🚀 UniXcoder for Code Vulnerability Detection
This model, based on Microsoft's UniXcoder, is fine - tuned for detecting vulnerabilities in C/C++ code. It uses the DetectVul/devign dataset and offers high - accuracy vulnerability detection, classifying code snippets as either safe or vulnerable.
✨ Features
- Optimized for C/C++ code vulnerability detection.
- Trained on the DetectVul/devign dataset.
- Achieves 68.34% accuracy and an F1 score of 62.14%.
- Classifies code snippets as safe (0) or vulnerable (1).
📦 Installation
No specific installation steps are provided in the original document, so this section is skipped.
💻 Usage Examples
Basic Usage
Use the following code to load the model and run inference on a sample code snippet:
from transformers import AutoTokenizer, AutoModelForSequenceClassification
import torch
tokenizer = AutoTokenizer.from_pretrained("microsoft/unixcoder-base")
model = AutoModelForSequenceClassification.from_pretrained("mahdin70/unixcoder-code-vulnerability-detector")
code_snippet = """
void process(char *input) {
char buffer[50];
strcpy(buffer, input); // Potential buffer overflow
}
"""
inputs = tokenizer(code_snippet, return_tensors="pt", truncation=True, padding="max_length", max_length=512)
with torch.no_grad():
outputs = model(**inputs)
predictions = torch.nn.functional.softmax(outputs.logits, dim=-1)
predicted_label = torch.argmax(predictions, dim=1).item()
print("Vulnerable Code" if predicted_label == 1 else "Safe Code")
📚 Documentation
Model Details
Property |
Details |
Developed by |
[mahdin70(Mukit Mahdin)] |
Finetuned from |
microsoft/unixcoder-base |
Language(s) |
English (for code comments & metadata), C/C++ |
License |
MIT |
Task |
Code vulnerability detection |
Dataset Used |
DetectVul/devign |
Architecture |
Transformer - based sequence classification |
Uses
Direct Use
This model can be used for static code analysis, security audits, and automatic vulnerability detection in software repositories. It benefits:
- Developers: To analyze their code for potential security flaws.
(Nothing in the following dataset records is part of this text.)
(* ===== verification/Command.v ===== *)
(** * The driver's command line

    Models [cmd/seaweedfs-csi-driver/main.go]: from the flags to a configured
    driver, or the error the process exits with; and how [pkg/driver/server.go]
    turns the endpoint into the address it listens on. *)

From S2P Require Import Prelude GoLib Json Params Driver Controller MountFlags MountArgs Host MountUtil.
#[local] Open Scope go_scope.

(** ** Flags *)
Record Flags := {
  components : string;
  enableAttacher : bool;
  driverName : string;
  filer : string;
  f_endpoint : string;
  f_mountEndpoint : string;
  f_nodeID : string;
  concurrentWriters : Z;
  mountExtraArgs : string;
  concurrentReaders : Z;
  cacheCapacityMB : Z;
  writeBufferSizeMB : Z;
  cacheMetaTtlSec : Z;
  cacheDir : string;
  uidMap : string;
  gidMap : string;
  dataCenter : string;
  dataLocalityStr : string;
  stagingScanDir : string;
  kubeletRootDir : string;
  kubeletRootMount : string;
  topologyKeys : string;
}.

(** What the process finds around it: [pb.ServerAddresses.ToAddresses], the
    variable NODE_ID and the host's name. *)
Class Process := {
  to_addresses : string → list string;
  env_NODE_ID : string;
  Hostname : result string;
}.

Section main.
Context {P : Process} (f : Flags).

Definition convertRequiredValues : result (list string * DataLocality) :=
  try! parsedMountExtraArgs := rmap_err (λ e, Errorf ("invalid mountExtraArgs: " +:+ err_msg e))
    (Unmarshal (dec_list "" dec_string) None (mountExtraArgs f)) in
  let parsedMountExtraArgs := default [] parsedMountExtraArgs in
  ValidateMountArgs parsedMountExtraArgs ;;?
  try! dataLocality :=
    if String.eqb (dataLocalityStr f) "" then Ok DL_None
    else match FromString (dataLocalityStr f) with
         | Some dl => Ok dl
         | None => Err (Errorf "dataLocality invalid value")
         end in
  Ok (parsedMountExtraArgs, dataLocality).

Fixpoint enabled (cs : list string) (runNode runController : bool) : result (bool * bool) :=
  match cs with
  | [] => Ok (runNode, runController)
  | c :: cs =>
      if String.eqb c "controller" then enabled cs runNode true
      else if String.eqb c "node" then enabled cs true runController
      else Err (Errorf ("invalid component: " +:+ c))
  end.

(** The node ID, from the flag, the environment or the host. *)
Definition detectNodeID : string :=
  if negb (String.eqb (f_nodeID f) "") then f_nodeID f
  else if negb (String.eqb env_NODE_ID "") then env_NODE_ID
  else match Hostname with Ok hostname => hostname | Err _ => "" end.

Definition checkPreconditions (dataLocality : DataLocality) (runNode : bool) : result string :=
  CheckDataLocality dataLocality (dataCenter f) ;;?
  if runNode then
    guard_err (String.eqb detectNodeID "") (Errorf "driver requires node id to be set, use -nodeid=") ;;?
    Ok detectNodeID
  else Ok (f_nodeID f).

(** [drv] with its fields set. *)
Definition configure (drv : SeaweedFsDriver) (extra : list string) (dl : DataLocality)
    : SeaweedFsDriver := {|
  Driver.name := Driver.name drv; nodeID := nodeID drv; Driver.version := Driver.version drv;
  endpoint := endpoint drv; mountEndpoint := mountEndpoint drv; volumeSocketDir := volumeSocketDir drv;
  vcap := vcap drv; cscap := cscap drv; filers := filers drv; filerIndex := filerIndex drv;
  ConcurrentWriters := concurrentWriters f; ConcurrentReaders := concurrentReaders f;
  MountExtraArgs := extra; CacheCapacityMB := cacheCapacityMB f;
  WriteBufferSizeMB := writeBufferSizeMB f; CacheMetaTtlSec := cacheMetaTtlSec f;
  CacheDir := cacheDir f; UidMap := uidMap f; GidMap := gidMap f; DataCenter := dataCenter f;
  DataLocality_ := dl; TopologyKeys := ParseTopologyKeys (topologyKeys f);
  StagingScanDir := stagingScanDir f; KubeletRootDir := kubeletRootDir f;
  KubeletRootMount := kubeletRootMount f |}.

(** The driver that runs, and whether it runs as node and as controller. *)
Definition main : result (SeaweedFsDriver * bool * bool) :=
  try! (extra, dl) := rmap_err (λ e, Errorf ("Failed converting flag: " +:+ err_msg e)) convertRequiredValues in
  try! (runNode, runController) := enabled (Strings.Split (components f) ",") false false in
  guard_err (negb runNode && negb runController)
    (Errorf "at least one component should be enabled: either controller or node (use --components=...)") ;;?
  try! node := rmap_err (λ e, Errorf ("Precondition failed: " +:+ err_msg e)) (checkPreconditions dl runNode) in
  let drv := NewSeaweedFsDriver to_addresses (driverName f) (filer f) node (f_endpoint f)
               (f_mountEndpoint f) (enableAttacher f) in
  Ok (configure drv extra dl, runNode, runController).
End main.

(** ** The server's address *)
Section server.
Context {S : Type}.

(** The network and address [serve] listens on. *)
Definition listen_address (endpoint : string) : result (string * string) :=
  try! (proto, addr) := ParseEndpoint endpoint in
  Ok (proto, if String.eqb proto "unix" && negb (Strings.HasPrefix addr "/") && negb (Path.IsAbs addr)
             then "/" +:+ addr else addr).

Definition prepareUnixEndpoint (addr : string) : act S unit :=
  call (MkdirAll (Path.Dir addr)) ;;>
  do! r := atry (call (Remove addr)) in
  match r with
  | Err e => if is_not_exist e then aret tt else afail e
  | Ok _ => aret tt
  end.

(** [serve] up to [net.Listen]; an error ends the process. *)
Definition serve (endpoint : string) : act S (string * string) :=
  do! (proto, addr) := alift (listen_address endpoint) in
  (if String.eqb proto "unix" then
     awith_err (λ e, Errorf ("Failed to prepare endpoint " +:+ addr +:+ ": " +:+ err_msg e))
       (prepareUnixEndpoint addr)
   else aret tt) ;;>
  aret (proto, addr).
End server.

(** ** Properties *)

Lemma rmap_err_Ok {A} f (r : result A) a : rmap_err f r = Ok a → r = Ok a.
Proof. by destruct r. Qed.

Lemma enabled_flags cs n c rn rc :
  enabled cs n c = Ok (rn, rc) → Forall (λ x, x = "controller" ∨ x = "node") cs.
Proof.
  revert n c. induction cs as [|x cs IH]; intros n c; cbn [enabled]; [constructor|].
  destruct (String.eqb_spec x "controller") as [->|]; [|destruct (String.eqb_spec x "node") as [->|]; [|done]];
    intros H; constructor; eauto.
Qed.

(** What can go wrong with the data locality of a mount. *)
Lemma resolveLocality_Err m e :
  CheckDataLocality (DataLocality_ (m_driver m)) (DataCenter (m_driver m)) = Ok tt →
  resolveLocality m = Err e →
  get (m_volContext m) "dataLocality" ≠ "" ∧
  (FromString (get (m_volContext m) "dataLocality") = None ∨
   get (m_volContext m) "dataCenter" = "" ∧ DataCenter (m_driver m) = "").
Proof.
  intros Hd. unfold resolveLocality, CheckDataLocality in *. cbv zeta.
  apply guard_err_Ok in Hd. destruct (String.eqb_spec (get (m_volContext m) "dataLocality") "") as [_|Hne].
  - cbn [rbind]. intros He. exfalso.
    destruct (bool_decide (DataLocality_ (m_driver m) = DL_None)); [done|]. cbn [negb andb] in *.
    destruct (String.eqb_spec (get (m_volContext m) "dataCenter") "") as [_|Hdc]; [by rewrite Hd in He|].
    apply String.eqb_neq in Hdc. by rewrite Hdc in He.
  - destruct (FromString _) as [dl|]; [|by auto]. cbn [rbind]. intros He. split; [done|]. right.
    destruct (bool_decide (dl = DL_None)); [done|]. cbn [negb andb] in *.
    destruct (String.eqb_spec (get (m_volContext m) "dataCenter") "") as [Hdc|Hdc].
    + split; [done|]. by destruct (String.eqb_spec (DataCenter (m_driver m)) "").
    + apply String.eqb_neq in Hdc. by rewrite Hdc in He.
Qed.

(** C28. A process that does not exit over its flags runs at least one component,
    knows the node it runs on if it runs the node service, and has a
    configuration that mounts: the command line of a volume can then only fail
    to be built over a data locality that the volume's own context sets, one
    that is unknown or for which neither context nor flags name a data centre. *)
Theorem main_driver_ready {P : Process} {MR : MapRange} (f : Flags) (d : SeaweedFsDriver)
    (runNode runController : bool) :
  main f = Ok (d, runNode, runController) →
  runNode || runController = true ∧
  (runNode = true → nodeID d ≠ "") ∧
  ValidateMountArgs (MountExtraArgs d) = Ok tt ∧
  Forall (λ c, c = "controller" ∨ c = "node") (Strings.Split (components f) ",") ∧
  ∀ m target cache socket fs e, m_driver m = d →
    buildMountArgs m target cache socket fs = Err e →
    get (m_volContext m) "dataLocality" ≠ "" ∧
    (FromString (get (m_volContext m) "dataLocality") = None ∨
     get (m_volContext m) "dataCenter" = "" ∧ DataCenter d = "").
Proof.
  unfold main. intros H. apply rbind_Ok in H as ([extra dl] & Hconv%rmap_err_Ok & H).
  apply rbind_Ok in H as ([rn rc] & Hen & H). apply rbind_Ok in H as (u & Hany%guard_err_Ok & H).
  apply rbind_Ok in H as (node & Hpre%rmap_err_Ok & [= <- <- <-]).
  unfold convertRequiredValues in Hconv. apply rbind_Ok in Hconv as (o & _ & Hconv).
  cbv zeta in Hconv. apply rbind_Ok in Hconv as ([] & Hargs & Hconv).
  apply rbind_Ok in Hconv as (dl' & _ & [= <- <-]).
  unfold checkPreconditions in Hpre. apply rbind_Ok in Hpre as ([] & Hloc & Hnode).
  split_and!.
  - destruct rn, rc; done.
  - intros ->. apply rbind_Ok in Hnode as (u' & Hid%guard_err_Ok & [= <-]).
    by apply String.eqb_neq.
  - exact Hargs.
  - by eapply enabled_flags.
  - intros m target cache socket fs e Hm He. unfold buildMountArgs, buildMountArgs_on in He. rewrite Hm in He.
    cbn [MountExtraArgs configure] in He. rewrite Hargs in He. cbn [rbind] in He.
    destruct (finalArgsMap m fs) as [a|e'] eqn:Hf; [done|]. unfold finalArgsMap in Hf.
    destruct (resolveLocality m) as [[? ?]|e2] eqn:Hr; [done|].
    apply resolveLocality_Err in Hr; rewrite Hm in *; [exact Hr|exact Hloc].
Qed.

(** A unix socket is listened on at an absolute path. *)
Lemma listen_address_rooted ep addr : listen_address ep = Ok ("unix", addr) → Strings.HasPrefix addr "/" = true.
Proof.
  unfold listen_address. intros H. apply rbind_Ok in H as ([proto a] & _ & [= -> <-]).
  rewrite String.eqb_refl. destruct (Strings.HasPrefix a "/") eqn:Ha; [exact Ha|].
  assert (Path.IsAbs a = false) as -> by exact Ha. cbn [negb andb]. by destruct a.
Qed.

(** [ParseEndpoint] looks for its two schemes without regard to case but returns
    the scheme as it was written, which [serve] and [net.Listen] only know in
    lower case. *)
Lemma endpoint_case_kept :
  ParseEndpoint "Unix://csi.sock" = Ok ("Unix", "csi.sock") ∧
  listen_address "Unix://csi.sock" = Ok ("Unix", "csi.sock") ∧
  mm_ParseEndpoint "Unix://csi.sock" = Ok ("unix", "csi.sock").
Proof. split_and!; vm_compute; reflexivity. Qed.

(** ** An example *)
Definition demo_process : Process :=
  {| to_addresses := λ s, [s]; env_NODE_ID := ""; Hostname := Ok "node-1" |}.
Definition demo_flags : Flags := {|
  components := "controller,node"; enableAttacher := true; driverName := "seaweedfs-csi-driver";
  filer := "filer:8888"; f_endpoint := "unix://tmp/seaweedfs-csi.sock";
  f_mountEndpoint := "unix:///tmp/seaweedfs-mount.sock"; f_nodeID := ""; concurrentWriters := 128;
  mountExtraArgs := String "091" (Strconv.Quote "-v=1" +:+ "]"); concurrentReaders := 128; cacheCapacityMB := 0; writeBufferSizeMB := 0;
  cacheMetaTtlSec := 60; cacheDir := "/var/cache/seaweedfs"; uidMap := ""; gidMap := ""; dataCenter := "dc1";
  dataLocalityStr := "write_preferLocalDc"; stagingScanDir := "/var/lib/kubelet/plugins/kubernetes.io/csi";
  kubeletRootDir := ""; kubeletRootMount := ""; topologyKeys := " zone, ,rack" |}.
Definition demo_main : result (SeaweedFsDriver * bool * bool) := main (P := demo_process) demo_flags.

Definition demo_configured : SeaweedFsDriver :=
  match demo_main with Ok (d, _, _) => d | Err _ => demo_driver end.

Lemma main_driver_ready_witness :
  demo_main = Ok (demo_configured, true, true) ∧ nodeID demo_configured = "node-1" ∧
  TopologyKeys demo_configured = ["zone"; "rack"] ∧ MountExtraArgs demo_configured = ["-v=1"] ∧
  ValidateMountArgs (MountExtraArgs demo_configured) = Ok tt.
Proof.
  assert (demo_main = Ok (demo_configured, true, true)) as H by (vm_compute; reflexivity).
  split; [exact H|]. do 3 (split; [vm_compute; reflexivity|]).
  apply (main_driver_ready (P := demo_process) (MR := range_sorted) demo_flags _ true true H).
Defined.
- Security Teams: To scan repositories for known vulnerabilities.
- Researchers: To study vulnerability detection in AI - powered systems.
Downstream Use
This model can be integrated into IDE plugins, CI/CD pipelines, or security scanners to provide real - time vulnerability detection.
Out - of - Scope Use
- The model is not meant to replace human security experts.
- It may not generalize well to languages other than C/C++.
- False positives/negatives may occur due to dataset limitations.
Bias, Risks, and Limitations
- False Positives & False Negatives: The model may flag safe code as vulnerable or miss actual vulnerabilities.
- Limited to C/C++: The model was trained on a dataset primarily composed of C and C++ code. It may not perform well on other languages.
- Dataset Bias: The training data may not cover all possible vulnerabilities.
Recommendations
💡 Usage Tip
Users should not rely solely on the model for security assessments. Instead, it should be used alongside manual code review and static analysis tools.
Training Details
Training Data
- Dataset:
DetectVul/devign
- Classes:
0 (Safe)
, 1 (Vulnerable)
- Size: 17483 code snippets
Training Procedure
- Optimizer: AdamW
- Loss Function: Cross - Entropy Loss
- Batch Size: 8
- Learning Rate: 2e - 5
- Epochs: 3
- Hardware Used: 2x T4 GPU
Metrics
Metric |
Score |
Train Loss |
0.4835 |
Evaluation Loss |
0.6855 |
Accuracy |
68.34% |
F1 Score |
62.14% |
Precision |
69.18% |
Recall |
56.40% |
Environmental Impact
Factor |
Value |
GPU Used |
2x T4 GPU |
Training Time |
~1 hour |
📄 License
This model is released under the MIT license.